Po Nagar Cham Towers
Built between the 7th and 12th centuries, these four Cham Towers are still actively used for worship by Cham, Chinese and Vietnamese Buddhists. Originally the complex had seven or eight towers, but only four towers remain, of which the 28m-high North Tower (Thap Chinh), which dates from AD 817, with its terraced pyramidal roof, vaulted interior masonry and vestibule, is the most magnificent.The towers stand on a granite knoll 2km north of central Nha Trang, on the banks of the Cai River.It's thought this site was first used for worship as early as the 2nd century AD. The original wooden structure was razed to the ground by attacking Javanese in AD 774, but was replaced by a stone-and-brick temple (the first of its kind) in 784.The towers serve as the Holy See, honouring Yang Ino Po Nagar, the goddess of the Dua (Liu) clan, which ruled over the southern part of the Cham kingdom. There are inscribed stone slabs scattered throughout the complex, most of which relate to history or religion and provide insight into the spiritual life and social structure of the Cham.All of the temples face east, as did the original entrance to the complex, which is to the right as you ascend the hillock. In centuries past, worshippers passed through the pillared meditation hall, 10 pillars of which can still be seen, before proceeding up the steep staircase to the towers.

Alexandre Yersin Museum
Highly popular in Vietnam, Dr Alexandre Yersin (1863–1943) founded Nha Trang’s Pasteur Institute in 1895. He learned to speak Vietnamese fluently, introduced rubber and quinine-producing trees to Vietnam, and discovered the rat-borne microbe that causes bubonic plague.

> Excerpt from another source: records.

Lemma endswith_app_false p x s :
  endswith p (x ++ s) = false -> endswith p s = false.
Proof.
  intros Hx. destruct (endswith p s) eqn:E; [|done].
  apply endswith_spec in E as [a ->].
  rewrite <- Hx. symmetry. apply endswith_spec.
  exists (x ++ a). by rewrite app_assoc.
Qed.

(** The last piece of the split is what follows the occurrence of
    [" in "] shown, when neither an earlier occurrence overlaps it nor a
    later one exists. *)
Lemma split_last_after p r :
  endswith sep_open p = false ->
  find sep_in (sep_close ++ r) = None ->
  last (split sep_in (p ++ sep_in ++ r)) = Some r.
Proof.
  intros Hend Hlater.
  remember (length p) as n eqn:Hn. revert p Hn Hend.
  induction n as [n IH] using lt_wf_ind. intros p Hn Hend.
  destruct (find_least sep_in p r) as (i & Hi & Hle).
  rewrite split_unfold, Hi by done.
  apply find_Some_occurs in Hi as [Hs _].
  rewrite take_app_le in Hs by done.
  rewrite <- (take_drop i p) in Hs at 1.
  rewrite <- app_assoc in Hs. apply app_inv_head in Hs.
  change (length sep_in) with 4 in *.
  set (b := drop (i + 4) (p ++ sep_in ++ r)) in *.
  assert (Hp : p = take i p ++ drop i p) by (by rewrite take_drop).
  destruct (drop i p) as [|c1 [|c2 [|c3 [|c4 q]]]] eqn:Hq;
    unfold sep_in in Hs; simpl in Hs.
  - injection Hs as <-. rewrite split_no_sep; [done..|].
    by apply find_None_app_l in Hlater.
  - discriminate Hs.
  - discriminate Hs.
  - injection Hs as -> -> -> _.
    rewrite Hp in Hend. apply endswith_app_false in Hend. discriminate Hend.
  - injection Hs as -> -> -> -> Hb.
    assert (Hlen : length q < n).
    { pose proof (f_equal length Hp) as HL.
      rewrite length_app in HL. simpl in HL. lia. }
    rewrite last_cons, <- Hb.
    change (32%N :: 105%N :: 110%N :: 32%N :: r) with (sep_in ++ r).
    rewrite (IH (length q) Hlen q eq_refl); [done|].
    rewrite Hp in Hend. apply endswith_app_false in Hend.
    by apply (endswith_app_false _ sep_in) in Hend.
Qed.

(** [extract_location] never raises: [split] returns at least one piece. *)
Lemma extract_location_total s :
  exists seg,
    last (split sep_in (strip isspace s)) = Some seg /\
    extract_location s = Ok (strip (char_in strip_set) seg).
Proof.
  destruct (split_last_is_Some sep_in (strip isspace s) sep_in_nonempty)
    as [seg Hseg].
  exists seg. split; [done|].
  unfold extract_location, index_last. by rewrite Hseg.
Qed.

(** The location for an input [pre ++ " in " ++ rest] in which the
    separator shown survives the first [strip()], is not overlapped by an
    occurrence starting inside [pre], and is followed by no other. *)
Lemma extract_location_after pre rest :
  has_other isspace pre = true ->
  has_other isspace rest = true ->
  endswith sep_open pre = false ->
  find sep_in (sep_close ++ rest) = None ->
  extract_location (pre ++ sep_in ++ rest)
    = Ok (strip (char_in strip_set) (rstrip isspace rest)).
Proof.
  intros Hpre Hrest Hend Hlater.
  unfold extract_location, index_last.
  rewrite strip_app3 by done.
  rewrite split_last_after; [done | |].
  - destruct (lstrip_suffix isspace pre) as [x Hx].
    rewrite Hx in Hend. by apply endswith_app_false in Hend.
  - destruct (rstrip_prefix isspace rest) as [y Hy].
    rewrite Hy, app_assoc in Hlater. by apply find_None_app_r in Hlater.
Qed.

(** Without [" in "] the whole input is the only piece. *)
Lemma extract_location_no_sep s :
  contains sep_in s = false ->
  extract_location s
    = Ok (strip (char_in strip_set) (strip isspace s)).
Proof.
  intros Hc. unfold extract_location, index_last.
  rewrite split_no_sep; [done..|].
  apply find_None. intros Ho.
  destruct (strip_infix isspace s) as (x & y & Hs).
  apply (occurs_infix _ x _ y) in Ho. rewrite <- Hs in Ho.
  apply contains_occurs in Ho. congruence.
Qed.

End Extraction.

(** * The notebook's run *)

Example notebook_cell_output :
  notebook_cell (Agent_init [])
    = (printed notebook_agent
         [thought_msg;
          [10; 9881; 65039]
            ++ lit " Action: Executing tool 'get_weather' with input: {'location': 'New York'}";
          observation_msg (VStr partly_cloudy);
          updated_thought_msg;
          final_msg (lit "New York") (VStr partly_cloudy)], Ok tt).
Proof. reflexivity. Qed.

(** * The weather table *)

Lemma simulated_weather_keys :
  dom simulated_weather = {[ lit "New York"; lit "Tokyo"; lit "Berlin" ]}.
Proof. unfold simulated_weather. rewrite !dom_insert_L, dom_singleton_L. set_solver. Qed.

Example get_weather_new_york : get_weather (lit "New York") = partly_cloudy.
Proof. reflexivity. Qed.

Example get_weather_tokyo : get_weather (lit "Tokyo") = sunny.
Proof. reflexivity. Qed.

Example get_weather_berlin : get_weather (lit "Berlin") = rainy.
Proof. reflexivity. Qed.

(** C2. For every key of the simulated weather table, [get_weather] called
    with that key returns the description stored under it, and so does the
    function object when it is called with the keyword [location]. *)
Theorem get_weather_known (location description : pystr) :
  simulated_weather !! location = Some description ->
  get_weather location = description /\
  fn_call get_weather_fn {[ lit "location" := VStr location ]}
    = Ok (VStr description).
Proof.
  intros Hin. assert (Hg : get_weather location = description).
  { unfold get_weather. by rewrite Hin. }
  split; [done|]. simpl.
  rewrite lookup_singleton_eq, map_size_singleton.
  rewrite decide_True by done. by rewrite Hg.
Qed.

Lemma get_weather_known_witness :
  simulated_weather !! lit "New York" = Some partly_cloudy /\
  get_weather (lit "New York") = partly_cloudy /\
  fn_call get_weather_fn {[ lit "location" := VStr (lit "New York") ]}
    = Ok (VStr partly_cloudy).
Proof.
  split; [reflexivity|].
  apply (get_weather_known (lit "New York") partly_cloudy). reflexivity.
Defined.

(** C3. For every location that is not a key of the simulated weather
    table, [get_weather] returns the fallback string
    "Weather data not available.". *)
Theorem get_weather_unknown (location : pystr) :
  simulated_weather !! location = None ->
  get_weather location = lit "Weather data not available." /\
  fn_call get_weather_fn {[ lit "location" := VStr location ]}
    = Ok (VStr (lit "Weather data not available.")).
Proof.
  intros Hout. assert (Hg : get_weather location = not_available).
  { unfold get_weather. by rewrite Hout. }
  split; [done|]. simpl.
  rewrite lookup_singleton_eq, map_size_singleton.
  rewrite decide_True by done. by rewrite Hg.
Qed.

Lemma get_weather_unknown_witness :
  simulated_weather !! lit "Paris" = None /\
  get_weather (lit "Paris") = lit "Weather data not available." /\
  fn_call get_weather_fn {[ lit "location" := VStr (lit "Paris") ]}
    = Ok (VStr (lit "Weather data not available.")).
Proof.
  split; [reflexivity|].
  apply (get_weather_unknown (lit "Paris")). reflexivity.
Defined.

(** * The location: what the description says and what line 118 computes *)

Example described_new_york :
  described_location (lit "What's the weather in New York?") = lit "New York".
Proof. reflexivity. Qed.

(** The description does not hold when two occurrences of [" in "] share a
    space: [split] cuts at the first of them and the second stays in the
    last piece. *)
Lemma extract_location_overlap_differs :
  ~ (contains sep_in (lit "Which city am I in in Japan?") = true ->
     extract_location (lit "Which city am I in in Japan?")
       = Ok (described_location (lit "Which city am I in in Japan?"))).
Proof. intros H. specialize (H eq_refl). vm_compute in H. discriminate H. Qed.

Example extract_location_overlap :
  extract_location (lit "Which city am I in in Japan?") = Ok (lit "in Japan") /\
  described_location (lit "Which city am I in in Japan?") = lit "Japan".
Proof. split; reflexivity. Qed.

(** Nor when white space other than the space stands between the location
    and the punctuation: the second [strip] removes [' '], ['?'] and ['.']
    only (9 is the tabulation). *)
Example extract_location_tab :
  extract_location (lit "weather in Tokyo" ++ [9] ++ lit "?")
    = Ok (lit "Tokyo" ++ [9]) /\
  described_location (lit "weather in Tokyo" ++ [9] ++ lit "?") = lit "Tokyo".
Proof. split; reflexivity. Qed.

You can see Yersin’s library and office at this small, interesting museum; displays include laboratory equipment (such as astronomical instruments) and a fascinating 3-D photo viewer.
Tours are conducted in French, English and Vietnamese, and a short film on Yersin’s life is shown.
Yersin travelled throughout the central highlands and recorded his observations. During this period he came upon the site of what is now Dalat and recommended that a hill station be established there.
Today, the Pasteur Institute in Nha Trang coordinates vaccination and hygiene programs for the country’s southern coastal region. The institute produces vaccines and carries out medical research and testing to European standards. Physicians at the clinic here offer medical advice to around 70 patients a day.
Opening hours
    7.30-11am & 2-4.30pm Mon-Fri, 8-11am Sat

Long Son Pagoda
This striking pagoda was founded in the late 19th century. The entrance and roofs are decorated with mosaic dragons constructed of glass and ceramic tile while the main sanctuary is a hall adorned with modern interpretations of traditional motifs.
Behind the pagoda is a huge white Buddha seated on a lotus blossom. Around the statue’s base are fire-ringed relief busts of Thich Quang Duc and six other Buddhist monks who died in self-immolations in 1963.
The platform around the 14m-high Buddha has great views of Nha Trang and nearby rural areas. As you approach the pagoda from the street, the 152 stone steps up the hill to the Buddha begin to the right of the structure. Take some time to explore off to the left, where there’s an entrance to another hall of the pagoda.